Слева и справа от саперов желтели свежие брустверы. Пехота закреплялась, меж ячеек бегали командиры.
— Соединяй напрямую! — резал рукой воздух пропыленный лейтенант. — Комбат приказал…
По дну лощинки вился проселок. После полудня по нему прошли полковые разведчики. Группу возглавлял рыжий Кузьмин, он дружески подмигнул Евгению:
— Пошли с нами!
— Рад бы в рай…
Кузьмин показал фляжку на поясе и, наступая на свою тень, ушел.

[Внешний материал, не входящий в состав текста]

Lemma bilateral_depth_normalisation_witness :
  (exists prim refs args,
      bilateral bare_host yuv444ps (Scalar (3 # 1)) (Scalar (1 # 50)) None None 0
                None true None None None (Some false) = Ok (Depth prim 32) /\
      prim = Call "vszip" "Bilateral" (Depth yuv444ps 16 :: refs) args) /\
  (exists ns args,
      bilateral bare_host yuv444ps (Scalar (3 # 1)) (Scalar (1 # 50)) None None 0
                None true None None None None =
      Ok (Call ns "Bilateral" [yuv444ps] args)).
Proof.
  destruct (bilateral_depth_normalisation
              bare_host yuv444ps (Scalar (3 # 1)) (Scalar (1 # 50)) None None 0
              None true None None None (Some false)) as (Hcpu & _).
  destruct (bilateral_depth_normalisation
              bare_host yuv444ps (Scalar (3 # 1)) (Scalar (1 # 50)) None None 0
              None true None None None None) as (_ & Hgpu).
  split.
  - destruct (Hcpu eq_refl) as (prim & input & refs & args & Hr & Hp & Hi & _).
    exists prim, refs, args. split; [exact Hr|]. rewrite Hp, Hi. reflexivity.
  - destruct Hgpu as (ns & args & Hr & _); [discriminate|].
    exists ns, args. exact Hr.
Defined.



(* ===================================================================== *)
(** ** The radius normalizer and per-plane radii *)
(* ===================================================================== *)

Section NormalizerFacts.

Context {R : Type}.
Variable eqb : R -> R -> bool.
Hypothesis eqb_eq : forall a b, eqb a b = true <-> a = b.

Lemma distinct_In (l : list R) (x : R) : In x (distinct eqb l) <-> In x l.
Proof.
  induction l as [|r t IH]; simpl; [tauto|].
  rewrite filter_In, IH. split.
  - intros [-> | [Hin _]]; auto.
  - intros [-> | Hin]; [now left|].
    destruct (eqb r x) eqn:E.
    + left. now apply eqb_eq.
    + right. split; [exact Hin | reflexivity].
Qed.

Lemma distinct_NoDup (l : list R) : NoDup (distinct eqb l).
Proof.
  induction l as [|r t IH]; simpl; constructor.
  - rewrite filter_In. intros [_ Hne].
    assert (E : eqb r r = true) by now apply eqb_eq.
    rewrite E in Hne. discriminate.
  - now apply NoDup_filter.
Qed.

Lemma radius_groups_NoDup (radius : list R) (planes : list nat) :
  NoDup (map fst (radius_groups eqb radius planes)).
Proof.
  unfold radius_groups. rewrite map_map. simpl. rewrite map_id.
  apply distinct_NoDup.
Qed.

Lemma mem_In (i : nat) (l : list nat) : mem i l = true <-> In i l.
Proof.
  unfold mem. rewrite existsb_exists. split.
  - intros (j & Hin & E). apply Nat.eqb_eq in E. now subst.
  - intros Hin. exists i. split; [exact Hin | apply Nat.eqb_refl].
Qed.

(** A plane belongs to the group of a radius exactly when it is selected
    and asks for that radius. *)
Lemma radius_groups_member (radius : list R) (planes : list nat) (r : R)
    (g : list nat) (i : nat) :
  In (r, g) (radius_groups eqb radius planes) ->
  (mem i g = true <-> mem i planes = true /\ nth_error radius i = Some r).
Proof.
  unfold radius_groups. rewrite in_map_iff. intros (r' & E & _).
  inversion E; subst r' g. rewrite !mem_In, filter_In. unfold has_radius.
  destruct (nth_error radius i) as [ri|].
  - rewrite eqb_eq. split; intros [H1 H2]; split; congruence.
  - split; intros [_ H]; discriminate.
Qed.

Lemma radius_groups_cover (radius : list R) (planes : list nat) (r : R) (i : nat) :
  mem i planes = true -> nth_error radius i = Some r ->
  exists g, In (r, g) (radius_groups eqb radius planes).
Proof.
  intros Hi Hr. eexists. unfold radius_groups. apply in_map_iff.
  exists r. split; [reflexivity|]. apply distinct_In, in_flat_map.
  exists i. split; [now apply mem_In|]. unfold radius_at. rewrite Hr. now left.
Qed.

Variable func : VideoNode -> R -> list nat -> Result VideoNode.
Variable clip : VideoNode.

Lemma mapM_groups_ok (gs : list (R * list nat)) :
  (forall r g, In (r, g) gs -> exists o, func clip r g = Ok o) ->
  exists outs,
    mapM (fun g => o <- func clip (fst g) (snd g) ;; Ok (snd g, o)) gs = Ok outs.
Proof.
  induction gs as [|[r g] t IH]; intros Hall; simpl.
  - eexists; reflexivity.
  - destruct (Hall r g (or_introl eq_refl)) as (o & ->). simpl.
    destruct IH as (outs & ->); [intros; apply Hall; now right|].
    simpl. eexists; reflexivity.
Qed.

(** The clip taken for plane [i]: the input when no group holds the plane,
    else the output of the operator for a group that holds it. *)
Lemma source_for_groups (gs : list (R * list nat)) (i : nat) :
  forall outs,
    mapM (fun g => o <- func clip (fst g) (snd g) ;; Ok (snd g, o)) gs = Ok outs ->
    ((forall r g, In (r, g) gs -> mem i g = false) ->
     source_for outs clip i = clip) /\
    ((exists r g, In (r, g) gs /\ mem i g = true) ->
     exists r g o, In (r, g) gs /\ mem i g = true /\
                   func clip r g = Ok o /\ source_for outs clip i = o).
Proof.
  induction gs as [|[r g] t IH]; intros outs Hm; simpl in Hm.
  - inversion Hm; subst outs. split.
    + reflexivity.
    + intros (? & ? & [] & _).
  - destruct (func clip r g) as [o|e] eqn:Ef; simpl in Hm; [|discriminate].
    destruct (mapM _ t) as [outs'|e] eqn:Et; simpl in Hm; [|discriminate].
    inversion Hm; subst outs. simpl.
    destruct (IH outs' eq_refl) as [IHa IHb].
    destruct (mem i g) eqn:Ei.
    + split.
      * intros Hnone. specialize (Hnone r g (or_introl eq_refl)). congruence.
      * intros _. exists r, g, o. repeat split; auto.
    + split.
      * intros Hnone. apply IHa. intros; eapply Hnone; right; eassumption.
      * intros (r' & g' & [E | Hin] & Hi).
        { inversion E; subst. congruence. }
        destruct IHb as (r2 & g2 & o2 & Hin2 & Hi2 & Hf2 & Hs2);
          [exists r', g'; auto|].
        exists r2, g2, o2. repeat split; auto.
Qed.
Definition literal (s : str) : regex := map (fun c => One (CChar c)) s.

(** ** The module *)

(** [INCLUDE_RE = re.compile(r"^\s*include\s+([^;]+)\s*;\s*$")] *)
Definition INCLUDE_RE : regex :=
  [At_beginning; Star CSpace] ++ literal (lit "include")
  ++ [Plus CSpace; Mark_open; Plus (CNot semicolon); Mark_close;
      Star CSpace; One (CChar semicolon); Star CSpace; At_end].

(** [r"^\s*http\s*\{"], [r"^\s*http\s*$"] and [r"^\s*\{"], the patterns
    [find_http_block] matches in place. *)
Definition HTTP_OPEN_RE : regex :=
  [At_beginning; Star CSpace] ++ literal (lit "http")
  ++ [Star CSpace; One (CChar lbrace)].

Definition HTTP_ALONE_RE : regex :=
  [At_beginning; Star CSpace] ++ literal (lit "http") ++ [Star CSpace; At_end].

Definition BRACE_RE : regex :=
  [At_beginning; Star CSpace; One (CChar lbrace)].

Definition _strip_comments (line : str) : str :=
  fst (split_once hash line).

Definition _count_char (text : str) (c : char) : Z :=
  Z.of_nat (count_occ N.eq_dec text c).

Definition _unquote (value : str) : str :=
  let value := py_strip value in
  if (startswith value [dquote] && endswith value [dquote])
     || (startswith value [squote] && endswith value [squote])
  then py_strip (py_slice value 1 (-1))
  else value.

Definition _parse_include_path (line : str) : option str :=
  let cleaned := py_rstrip_char LF (_strip_comments line) in
  match re_match INCLUDE_RE cleaned with
  | None => None
  | Some m => Some (_unquote (group1 cleaned m))
  end.

Record HttpBlock := mkHttpBlock {
  start_line_index : nat;
  end_line_index : nat  (* inclusive *)
}.

(** The first loop of [find_http_block], over [enumerate(lines)]: [index]
    and [rest] are the position reached and the lines from there on. *)
Fixpoint find_http_open (lines : list str) (index : nat) (rest : list str)
  : result (option nat) :=
  match rest with
  | [] => Ok None
  | raw :: rest' =>
      let line := _strip_comments raw in
      if truthy (re_match HTTP_OPEN_RE line) then Ok (Some index)
      else if truthy (re_match HTTP_ALONE_RE line) then
        if index + 1 <? length lines then
          next <- py_index lines (index + 1) ;;
          if truthy (re_match BRACE_RE (_strip_comments next))
          then Ok (Some (index + 1))
          else find_http_open lines (S index) rest'
        else find_http_open lines (S index) rest'
      else find_http_open lines (S index) rest'
  end.

(** The second loop, over [range(http_open_index, len(lines))]. *)
Fixpoint scan_depth (lines : list str) (http_open_index : nat) (depth : Z)
    (indices : list nat) : result (option HttpBlock) :=
  match indices with
  | [] => Ok None
  | index :: indices' =>
      raw <- py_index lines index ;;
      let line := _strip_comments raw in
      let depth := (depth + _count_char line lbrace)%Z in
      let depth := (depth - _count_char line rbrace)%Z in
      if (depth =? 0)%Z && (http_open_index <? index)
      then Ok (Some {| start_line_index := http_open_index;
                       end_line_index := index |})
      else scan_depth lines http_open_index depth indices'
  end.

Definition py_range (a b : nat) : list nat := seq a (b - a).

Definition find_http_block (lines : list str) : result (option HttpBlock) :=
  http_open_index <- find_http_open lines 0 lines ;;
  match http_open_index with
  | None => Ok None
  | Some http_open_index =>
      scan_depth lines http_open_index 0
        (py_range http_open_index (length lines))
  end.

Definition include_abs (snippets_dir : str) : str :=
  py_rstrip_char slash snippets_dir ++ lit "/*.conf".

Definition include_rel (snippets_dir : str) : str :=
  removeprefix (py_rstrip_char slash snippets_dir) (lit "/etc/nginx/")
  ++ lit "/*.conf".

Definition targets (snippets_dir : str) : list str :=
  [include_abs snippets_dir; include_rel snippets_dir].

(** [include_path and include_path in targets] *)
Definition include_hit (tgts : list str) (include_path : option str) : bool :=
  match include_path with
  | None => false
  | Some p =>
      match p with
      | [] => false
      | _ :: _ => existsb (str_eqb p) tgts
      end
  end.

(** The loop over the lines of the block, returning at the first hit. *)
Fixpoint scan_includes (tgts : list str) (span : list str) : bool :=
  match span with
  | [] => false
  | raw :: span' =>
      if include_hit tgts (_parse_include_path raw) then true
      else scan_includes tgts span'
  end.

(** What stands at a path: a file that can be read, with the text
    [read_text(encoding="utf-8", errors="replace")] decodes from it (the
    decoding itself never fails), a directory, or a file the process may
    not read. *)
Inductive entry :=
| Regular (text : str)
| Directory
| Protected.

(** A path, given by its text, is mapped to what stands there, or to
    nothing when nothing does. *)
Definition filesystem := str -> option entry.

(** [Path.exists()]: true of whatever stands at the path, readable or not. *)
Definition path_exists (fs : filesystem) (p : str) : bool := truthy (fs p).

Definition read_text (fs : filesystem) (p : str) : result str :=
  match fs p with
  | Some (Regular text) => Ok text
  | Some Directory => Raise IsADirectoryError
  | Some Protected => Raise PermissionError
  | None => Raise FileNotFoundError
  end.

(** The body of [nginx_conf_includes_snippets] once the lines are read. *)
Definition includes_snippets_in (lines : list str) (snippets_dir : str)
  : result bool :=
  block <- find_http_block lines ;;
  match block with
  | None => Ok false
  | Some block =>
      Ok (scan_includes (targets snippets_dir)
            (py_slice lines (Z.of_nat (start_line_index block))
               (Z.of_nat (end_line_index block) + 1)))
  end.

Definition nginx_conf_includes_snippets (fs : filesystem) (conf_path : str)
    (snippets_dir : str) : result bool :=
  text <- read_text fs conf_path ;;
  includes_snippets_in (splitlines text) snippets_dir.

(** ** The command *)

Record Namespace := {
  conf : str;
  snippets_dir : str;
  verbose : bool
}.

(** What the process has written so far, one entry per [print]. *)
Record streams := {
  stdout : list str;
  stderr : list str
}.

Definition print (text : str) (io : streams) : streams :=
  {| stdout := stdout io ++ [text ++ [LF]]; stderr := stderr io |}.

Definition print_stderr (text : str) (io : streams) : streams :=
  {| stdout := stdout io; stderr := stderr io ++ [text ++ [LF]] |}.

(** [str.split(sep)] for a one-character separator. *)
Fixpoint split_on (sep : char) (s : str) : list str :=
  match s with
  | [] => [[]]
  | c :: s' =>
      if N.eqb c sep then [] :: split_on sep s'
      else match split_on sep s' with
           | part :: parts => (c :: part) :: parts
           | [] => [[c]]
           end
  end.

За разведчиками сомкнулись придорожные кусты, и шустрые дивизионные саперы перекрыли участок минами. Евгений успел заприметить там своих однокашников, хотел даже сбегать к ним, но минеры уже куда-то пропали. Прошло всего несколько дней, как Евгений распрощался с друзьями, с Гогой, но на войне день — год. Опустевшая дорога темной закорюкой гнулась в кустах. Евгений настороженно глядел туда, не зная, есть ли там свой дозор или же оттуда поглядывает притаившийся враг.
Над боевыми порядками медленно проплыла «рама». Где-то ухнула пушка, снаряд прошуршал над головами и упал у реки. Саперы, путаясь в ботве, раскидывали последние пакеты.
Закончив установку заграждений, взвод отошел за линию окопов. Не успели саперы закурить, как им приказали замаскировать передовой НП. Евгений назначил туда отделение Буряка.
— Руби кукурузу! — с ходу распорядился тот.
Бойцы секли сочные стебли топорами. Наумов сказал:
— Хлебушек…
— Скотине.
— Сами едят! Мамалыга у них — первая вещь! — вставил Буряк.
— Зачем же велел рубить? — спросил Янкин, чернявый и невысокий боец. На перевязи у него висела простреленная рука. Рука подживала, и он, забывшись, то и дело выдергивал ее из марлевой петли. Янкин вздохнул, поправляя бинт и опасливо поглядывая на Евгения. Крутов грозился отправить его в госпиталь еще в день своего прибытия в полк. Возможно, Евгений и настоял бы на своем, но его вскоре вызвали в штаб, и он ушел с разведгруппой. Потом полк начал наступать, и вот Янкин долечивался во взводе. На него махнули рукой: положение в роте аховое, полковые саперы потеряли за последние дни более двадцати человек.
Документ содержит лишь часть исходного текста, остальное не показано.